• **Problem details**
As the answer, set down the lines below from the one containing "(** ** Addresses, registers" through the one containing "(** The driver", exactly and inclusively, and no others.

• **Source records**
□ □ □

(* ===== verification/A2bBus.v ===== *)
(** * The A2B bus driver

    [a2b24xx.c] on the I2C bus: the configuration of the network, the
    interrupts, the search for a node that dropped off the bus and its partial
    rediscovery, the works and the interrupt line that drive them, the control
    device and the life cycle of the driver.

    The bus is seen through the transfers on it.  The trace records every
    message and every wait; what a read returns is a function of the trace so
    far, given by the environment. *)

From Stdlib Require Import ZArith Lia Ascii String.
From stdpp Require Import base list numbers.
From S2P Require Import Prelude CString Sscanf A2bConfig.

#[local] Open Scope Z_scope.

(** ** Addresses, registers and interrupt types *)

Definition A2B_BASE_ADDR : Z := 104.
Definition A2B_BUS_ADDR : Z := 105.
Definition A2B_MASTER_NODE : Z := -1.
Definition A2B_INVALID_NODE : Z := -2.
Definition MAX_RETRIES : Z := 2.

Definition A2B_REG_CHIP : Z := 0.
Definition A2B_REG_NODEADR : Z := 1.
Definition A2B_REG_SWCTL : Z := 9.
Definition A2B_REG_LDNSLOTS : Z := 11.
Definition A2B_REG_DNSLOTS : Z := 13.
Definition A2B_REG_SLOTFMT : Z := 16.
Definition A2B_REG_DATCTL : Z := 17.
Definition A2B_REG_CONTROL : Z := 18.
Definition A2B_REG_DISCVRY : Z := 19.
Definition A2B_REG_INTSRC : Z := 22.
Definition A2B_REG_INTTYPE : Z := 23.
Definition A2B_REG_INTPND0 : Z := 24.
Definition A2B_REG_NODE : Z := 41.
Definition A2B_REG_I2SGCFG : Z := 65.
Definition A2B_REG_I2SCFG : Z := 66.
Definition A2B_REG_PDMCTL : Z := 71.
Definition A2B_REG_I2STEST : Z := 83.
Definition A2B_REG_DNMASK0 : Z := 101.

Definition A2B_BITM_NODEADR_NODE : Z := 15.
Definition A2B_BITM_NODEADR_PERI : Z := 32.
Definition A2B_BITM_SWCTL_MODE : Z := 48.
Definition A2B_BITM_NODE_LAST : Z := 128.
Definition A2B_BITM_INTSRC_MSTINT : Z := 128.
Definition A2B_BITM_INTSRC_SLVINT : Z := 64.
Definition A2B_BITM_INTSRC_INODE : Z := 15.

Definition A2B_ENUM_INTTYPE_SRFERR : Z := 5.
Definition A2B_ENUM_INTTYPE_DSCDONE : Z := 24.

(** The interrupt types of the table [intTypeString]: the faults. *)
Definition intTypes : list Z :=
  [0; 1; 2; 3; 4; 5; 9; 10; 11; 12; 13; 14; 15; 25; 26; 41; 42; 47;
   65; 66; 67; 68; 69; 70; 80; 128; 252; 253].

(** ** State *)

(** What the driver does on the bus, in order. *)
Inductive event :=
| Send (addr : Z) (bytes : list Z)
| Transfer (addr : Z) (bytes : list Z) (len : Z)
| Mdelay (ms : Z).

(** [struct a2b24xx].  [from_file]: [pA2BConfig] points to [fileA2BConfig],
    else to the table that is built in. *)
Record a2b24xx := {
  master_fmt : Z;
  work_allowed : bool;
  log_enabled : bool;
  has_fault : bool;
  num_nodes : Z;
  node_cycles : list Z;
  node_pos : list Z;
  from_file : bool;
  a2b_cfg : cfg_store
}.

(** The driver with what the kernel keeps for it: the transfers so far, the
    mutex [bus_lock], the interrupt line (how often it is disabled, whether
    the handler is installed, the warnings about unbalanced enables), and the
    works that are queued. *)
Record a2b_sys := {
  drv : a2b24xx;
  bus_trace : list event;
  bus_lock : bool;
  irq_depth : Z;
  irq_handler_set : bool;
  irq_warnings : Z;
  fault_check_pending : bool;
  setup_pending : bool
}.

□ □ □

• **Exercise output**
(** ** Addresses, registers and interrupt types *)

Definition A2B_BASE_ADDR : Z := 104.
Definition A2B_BUS_ADDR : Z := 105.
Definition A2B_MASTER_NODE : Z := -1.
Definition A2B_INVALID_NODE : Z := -2.
Definition MAX_RETRIES : Z := 2.

Definition A2B_REG_CHIP : Z := 0.
Definition A2B_REG_NODEADR : Z := 1.
Definition A2B_REG_SWCTL : Z := 9.
Definition A2B_REG_LDNSLOTS : Z := 11.
Definition A2B_REG_DNSLOTS : Z := 13.
Definition A2B_REG_SLOTFMT : Z := 16.
Definition A2B_REG_DATCTL : Z := 17.
Definition A2B_REG_CONTROL : Z := 18.
Definition A2B_REG_DISCVRY : Z := 19.
Definition A2B_REG_INTSRC : Z := 22.
Definition A2B_REG_INTTYPE : Z := 23.
Definition A2B_REG_INTPND0 : Z := 24.
Definition A2B_REG_NODE : Z := 41.
Definition A2B_REG_I2SGCFG : Z := 65.
Definition A2B_REG_I2SCFG : Z := 66.
Definition A2B_REG_PDMCTL : Z := 71.
Definition A2B_REG_I2STEST : Z := 83.
Definition A2B_REG_DNMASK0 : Z := 101.

Definition A2B_BITM_NODEADR_NODE : Z := 15.
Definition A2B_BITM_NODEADR_PERI : Z := 32.
Definition A2B_BITM_SWCTL_MODE : Z := 48.
Definition A2B_BITM_NODE_LAST : Z := 128.
Definition A2B_BITM_INTSRC_MSTINT : Z := 128.
Definition A2B_BITM_INTSRC_SLVINT : Z := 64.
Definition A2B_BITM_INTSRC_INODE : Z := 15.

Definition A2B_ENUM_INTTYPE_SRFERR : Z := 5.
Definition A2B_ENUM_INTTYPE_DSCDONE : Z := 24.

(** The interrupt types of the table [intTypeString]: the faults. *)
Definition intTypes : list Z :=
  [0; 1; 2; 3; 4; 5; 9; 10; 11; 12; 13; 14; 15; 25; 26; 41; 42; 47;
   65; 66; 67; 68; 69; 70; 80; 128; 252; 253].

(** ** State *)

(** What the driver does on the bus, in order. *)
Inductive event :=
| Send (addr : Z) (bytes : list Z)
| Transfer (addr : Z) (bytes : list Z) (len : Z)
| Mdelay (ms : Z).

(** [struct a2b24xx].  [from_file]: [pA2BConfig] points to [fileA2BConfig],
    else to the table that is built in. *)
Record a2b24xx := {
  master_fmt : Z;
  work_allowed : bool;
  log_enabled : bool;
  has_fault : bool;
  num_nodes : Z;
  node_cycles : list Z;
  node_pos : list Z;
  from_file : bool;
  a2b_cfg : cfg_store
}.

(** The driver with what the kernel keeps for it: the transfers so far, the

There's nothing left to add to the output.